Excluded: .git, node_modules, secrets/, compose.env, assemblyscript tgz Source: /opt/alga-psa on psa.joliet.tech
16 KiB
PRD: Ubuntu-Based Alga Appliance Installer
Status
Draft plan approved for implementation planning.
Problem Statement
The current appliance path uses Talos as the operating system layer. Talos provides a strong immutable appliance model, but it is unfamiliar to many customer administrators and creates support friction around OS-level troubleshooting, DNS/networking behavior, and first-install expectations.
Alga needs an appliance install path that preserves the good parts of the Talos appliance work — release channels, early status visibility, app-only upgrades, and GitOps reconciliation — while moving the host operating system to Ubuntu Server for operational familiarity.
Goals
- Replace the Talos appliance install path with a Ubuntu Server 24.04 LTS appliance path for v1.

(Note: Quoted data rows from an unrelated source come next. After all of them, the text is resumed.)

(** * A verified model of [scene/octree.py]

    The Python class [Octree] is a uniform grid over a cube: a dictionary
    [cells] from cell coordinates to the list of point handles registered in
    the cell, and a dictionary [point_cells] from handles to the list of
    cells they were registered in.

    Numbers.  The program computes with numpy [float64].  Here a finite
    float is an exact rational ([Q]): the arithmetic does not round and
    does not overflow to [inf], and [log2] is exact.  What numpy's division
    adds to the finite values ([inf], [-inf], [nan] on a zero divisor, with
    a warning and no exception) is kept, in [np_float], because the program
    reaches it.  [astype(int)] is the cast to int64: what it gives for
    [nan], the infinities and the floats outside int64 depends on the
    platform and is the section variable [int_of_nonfinite].

    What is proved.  The theorems on the two dictionaries use the cell set
    of a position as a list without repetition and nothing else, so they
    hold whatever the rounding.  The theorems that relate numbers rest on
    comparisons and zero tests that binary64 decides as the rationals do
    ([range_val <= min_cell_size], equal positions, a zero divisor); none
    promises a bound that rounding could break.

    Arrays.  [points], [scales] and [rotations] are lists of rows.  A store
    [a[i] = x] converts [x] to the dtype of [a]; the model keeps [x], and
    the theorems on [update_point] say which rows are written, not what
    they hold afterwards.

    State.  Methods mutate [self]; here every method takes the object and
    returns the object after the call, together with what the call returned
    or raised. *)

From Stdlib Require Import QArith Qround Qminmax ZArith Lia Lqa.
From stdpp Require Import gmap list sorting.

Open Scope Z_scope.

(** ** Exceptions and results *)

Inductive exn := ValueError | OverflowError | IndexError.

Inductive result (A : Type) :=
  | Ok (a : A)
  | Err (e : exn).
Arguments Ok {A} a.
Arguments Err {A} e.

- Provide a custom Ubuntu Server 24.04 LTS autoinstall ISO for new appliance installs.
- Keep the ISO focused on installing a predictable Ubuntu base host.

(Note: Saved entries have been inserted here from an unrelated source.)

(** * percona-agent: instance registry, restart monitor and instance manager

    A shallow embedding of

    - [instance/repo.go]            (package [instance], type [Repo]),
    - the MySQL restart monitor     (package [monitor], type [Monitor]),
    - the instance manager          (package [instance], type [Manager]),

    followed by the properties of these three components.

    Conventions.  Go maps are [gmap]s.  A Go pointer that may be [nil] is an
    [option].  A method that mutates its receiver takes the receiver's state
    and returns the new one.  The outside world (files, the remote API, the
    MySQL servers) answers through the fields of an environment record [Env],
    and every request made to it is appended to a trace, so that "no file was
    touched" and "no request was sent" are statements about that trace.
    Locks, loggers and the status cell are not modelled: the operations below
    run one at a time and none of them reads back what it logged.  The
    goroutines ([Monitor.Start], [Manager.Start] and the restart consumer)
    are outside this development. *)

From stdpp Require Import gmap strings list fin_maps.

Open Scope string_scope.

(** ** Results of a call *)

(** A Go call either returns, or panics (here: a nil dereference), or, for
    the recursive [Repo.get] that is given fuel, has not returned yet when
    the fuel is used up.  The state reached is kept in the first two cases. *)
Inductive run (S A : Type) : Type :=
| Returned (a : A) (s : S)
| Panicked (s : S)
| OutOfFuel.
Arguments Returned {S A} a s.
Arguments Panicked {S A} s.
Arguments OutOfFuel {S A}.

(** ** proto: the records of the wire protocol *)

(** [proto.InstanceConfig], with the fields this code reads.  [Properties] is
    a Go map and may be nil ([None]). *)
Record InstanceConfig : Type := {
  UUID : string;
  Type_ : string;
  Prefix : string;
  Properties : option (gmap string string)
}.

(** [inst.Properties[k]] with the comma-ok form: a nil map has no key. *)
Definition prop_lookup (inst : InstanceConfig) (k : string) : option string :=
  match Properties inst with
  | Some ps => ps !! k
  | None => None
  end.

(** [inst.Properties[k]] without comma-ok: the zero value when absent. *)
Definition prop_get (inst : InstanceConfig) (k : string) : string :=
  default "" (prop_lookup inst k).

(** The errors of package [pct], and the errors built in place with
    [fmt.Errorf] and [errors.New], one constructor per site. *)
Inductive error : Type :=
| DuplicateInstanceError (Id : string)
| InvalidInstanceError (Id : string)
| UnknownInstanceError (Id : string)
| UnknownCmdError (Cmd : string)
| ExternalError (msg : string)
    (* an error value made outside this code: OS, HTTP client, SQL driver *)
| FailedToGetError (id link : string) (cause : error)
    (* "Failed to get %s instance from %s: %s" *)
| UnexpectedCodeError (id link : string) (code : Z)
    (* "Getting %s instance from %s returned code %d, expected 200" *)
| NoDataError
    (* "Getting %s instance from %s did not return data" *)
| UnmarshalAPIError (cause : error)
    (* "Failed to unmarshal instance data provided by API: %s" *)
| FailedToAddError (cause : error)
    (* "Failed to add new instance: %s" *)
| DontKnowInfoError (uuid : string)
    (* "Don't know how to get info for %s instance" *)
| FailedToPutError (code : Z).
    (* "Failed to PUT: %d, %s" *)

(** A byte slice that is handed to [json.Unmarshal(data, &it)] with
    [it : *proto.InstanceConfig], taken up to what the decoder makes of it:
    an error, the JSON value [null] (which leaves [it] nil and is no error),
    or a record. *)
Inductive body : Type :=
| NotJSON (err : error)
| JSONNull
| JSONObject (it : InstanceConfig).

Definition json_Unmarshal (data : body) : option InstanceConfig * option error :=
  match data with
  | NotJSON e => (None, Some e)
  | JSONNull => (None, None)
  | JSONObject r => (Some r, None)
  end.

(** ** The environment *)

Inductive io_event : Type :=
| WriteFile (path : string)
| RemoveFile (path : string)
| HttpGet (apiKey url : string)
| HttpPut (apiKey url : string)
| MySQLConnect (dsn : string).

(** What the outside answers.  [pct.APIConnector] is an interface; its three
    methods used here are [EntryLink], [ApiKey] and [Get]/[Put].  [api_Get]
    is a function of the URL: the remote API answers the same request the
    same way. *)
Record Env : Type := {
  configDir : string;                       (* Repo.configDir *)
  Basedir_config : string;                  (* config directory of pct.Basedir *)
  api_EntryLink : string -> string;
  api_ApiKey : string;
  api_Get : string -> string -> Z * option body * option error;
  api_Put : string -> string -> InstanceConfig -> option Z * option error;
  write_error : string -> option error;     (* why writing this path fails *)
  remove_error : string -> option error;    (* why removing this path fails *)
  mysql_info : string -> (string * string * string) + error;
                                            (* answer to the metadata query *)
  mysql_uptime : string -> Z + error        (* answer to the liveness query *)
}.

(** ** instance.Repo *)

(** The registry map [r.it], with the part of the world its methods act on:
    the files on disk (a path holds the record whose JSON encoding was
    written to it) and the trace of requests made so far. *)
Record Repo : Type := {
  it : gmap string InstanceConfig;
  disk : gmap string InstanceConfig;
  trace : list io_event
}.

Definition NewRepo (files : gmap string InstanceConfig) : Repo :=
  {| it := ∅; disk := files; trace := [] |}.

Definition set_it (f : gmap string InstanceConfig -> gmap string InstanceConfig)
    (r : Repo) : Repo :=
  {| it := f (it r); disk := disk r; trace := trace r |}.

Definition set_disk (f : gmap string InstanceConfig -> gmap string InstanceConfig)
    (r : Repo) : Repo :=
  {| it := it r; disk := f (disk r); trace := trace r |}.

Definition emit (e : io_event) (r : Repo) : Repo :=
  {| it := it r; disk := disk r; trace := (trace r ++ [e])%list |}.

(** [[:xdigit:]] of RE2: 0-9, A-F, a-f. *)
Definition xdigit (c : Ascii.ascii) : bool :=
  let n := Ascii.nat_of_ascii c in
  ((48 <=? n) && (n <=? 57) || (65 <=? n) && (n <=? 70)
   || (97 <=? n) && (n <=? 102))%nat.

(** [[[:xdigit:]]{n}] at the head of [s]: the rest of [s] after [n] hex
    digits, if [s] starts with that many. *)
Fixpoint xdigits (n : nat) (s : string) : option string :=
  match n with
  | O => Some s
  | S n' =>
      match s with
      | String c s' => if xdigit c then xdigits n' s' else None
      | EmptyString => None
      end
  end.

- Move appliance-specific installation into a first-boot setup/status service.
- Support an interactive first-run setup experience through both:
- web UI at
http://<node-ip>:8080/setup - console TUI fallback
- web UI at
- Install an opinionated single-node k3s cluster on the Ubuntu host.
- Install Flux and reconcile Alga appliance manifests from GitHub repo channel files.
- Preserve release channel semantics:
stableandnightly. - Keep app updates channel-based and status-UI-driven.
- Keep Ubuntu and k3s updates manual/support-run in v1.
- Preserve the status-plane model on
http://<node-ip>:8080, separate from the main app. - Make failures easier to understand by classifying install/status phases.
Non-Goals
- Do not support Talos and Ubuntu as equal first-class appliance OS targets in this v1 plan; Talos should be retired from the supported appliance product path.
- Do not automate Ubuntu package upgrades in the appliance status UI.
- Do not automate k3s version upgrades in the appliance status UI.
- Do not support fully offline installs in v1.
- Do not create a dedicated release bucket or release service in v1.
- Do not require a customer-specific ISO for normal installs.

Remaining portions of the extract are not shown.